The sacredness of life and the requirement to accept suffering as karma which would only have to be undergone in a future life if not in this one, combine to make euthanasia generally unacceptable. However, the practice of fasting and the idea of samnyasa (renunciation) at the final stage of life mean that an elderly and ill person who considered they had done all they could in this life, might give up eating and drinking and thus pass away somewhat earlier. The Community of the Many Names of God’s Skanda Vale Hospice is one example of a Hindu initiative to support those with life-limiting conditions as a form of selfless service that provides for the spiritual and other needs of the dying.

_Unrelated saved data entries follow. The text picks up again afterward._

(** C37. The scope of a request. For every package of bytes, [ti_scope_init_packed] returns
    without reading outside the package. It gives a scope if and only if the package starts
    with an array that is not empty, whose first item is a string that is one of the texts of
    that scope: [@] with [:] or [/] with [/], and a beginning of [thingsdb], of [node] with or
    without a number below 64, or of [collection] with a valid name. A package without such a
    string is bad data. Numbers below [2 ^ 63] are read as they are written. *)
Theorem request_scope_exact my_id data : byte_list data ->
  (exists r, ti_scope_init_packed true my_id data = Some r /\
    (forall sc, r = inr sc <-> exists t, scope_request data t /\ scope_text my_id t sc) /\
    (r = inl E_BAD_DATA <-> ~ exists t, scope_request data t)) /\
  (forall ds k, decimal ds < 2 ^ 63 -> reads_number ds k <-> forallb isdigit ds = true /\ k = decimal ds).
Proof.
  intros Hd. split; [|intros; by apply reads_small]. destruct (packed_other my_id data Hd) as [[t Ht]|E].
  - pose proof (packed_request my_id data t Ht) as E. eexists. split; [done|]. split.
    + intros sc. split; [intros Hr; exists t; split; [done|by apply init_sound]|]. intros (t' & Ht' & Hs). apply packed_request with (my_id := my_id) in Ht'. rewrite E in Ht'. injection Ht' as ->. by apply init_complete.
    + split; [by intros ?%init_not_bad_data|]. intros H. exfalso. apply H. eauto.
  - assert (Hno : ~ exists t, scope_request data t) by (intros [t Ht]; apply packed_request with (my_id := my_id) in Ht; rewrite E in Ht; injection Ht as Ht; by apply (init_not_bad_data my_id t)).
    eexists. split; [done|]. split; [|done]. intros sc. split; [done|]. intros (t & Ht & _). exfalso. eauto.
Qed.

Lemma request_scope_exact_witness : ti_scope_init_packed true 3 ([0x92; 0xa8] ++ str "@node:12" ++ [0xa2; 49; 50]) = Some (inr (TI_SCOPE_NODE 12)).
Proof.
  assert (Hb : byte_list ([0x92; 0xa8] ++ str "@node:12" ++ [0xa2; 49; 50])) by (repeat constructor; lia).
  destruct (proj1 (request_scope_exact 3 _ Hb)) as (r & E & H & _). rewrite E. f_equal. apply H. exists (str "@node:12"). split.
  - exists [0x92], 2, (0xa8 :: str "@node:12"), [0xa2; 49; 50]. split; [reflexivity|]. split; [apply (head_fixarr 2); lia|]. split; [lia|]. apply (head_fixstr (str "@node:12")). unfold len; cbn; lia.
  - apply (text_node 3 64 58 (str "node") (str "12") 12); [constructor|discriminate|exists []; reflexivity|discriminate| |lia].
    apply (proj2 (request_scope_exact 3 _ Hb)); [reflexivity|]. split; reflexivity.
Defined.

(** The number wraps around: a node id of 20 digits may be read as a small one. *)
Lemma node_id_wraps : ti_scope_init 3 (str "@node:18446744073709551621") = inr (TI_SCOPE_NODE 5).
Proof. vm_compute. reflexivity. Qed.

Killing and harming animals and vegetarianism

The Hindu belief in reincarnation, as well as in the sacredness of all life, leads to many Hindus having a vegetarian diet. Even those Hindus who do eat meat avoid beef in recognition of the sacredness of the cow. This aspect of Hinduism is so well-known that ‘sacred cow’ has become a metaphor in English. Several reasons are given for the special nature of the cow, including its vital importance to the rural economy, selfless provision of milk for others, dung for fuel, plaster and fertiliser, and bulls for transport. The cow also represents mother earth on whom all humans depend. The milk provided by the well cared for cows at ISKCON’s UK headquarters, Bhaktivedanta Manor, has won prizes for its quality. Protecting cows has also become symbolic of commitment to the whole Hindu way of life and identity, and so harming a cow has meaning beyond the fate of one animal. One example is the controversy in 2007 when there were international protests and legal challenges as the Welsh government sought to slaughter the bull Shambo at the Community of the Many Names of God, because of testing positive for bovine TB during an outbreak. The campaign eventually failed to save Shambo. Some animal sacrifices are offered to goddesses though most offerings are now vegetarian (fruit, flowers, dairy products such as milk and ghee) despite the prominence of animal sacrifice in ancient Vedic ritual.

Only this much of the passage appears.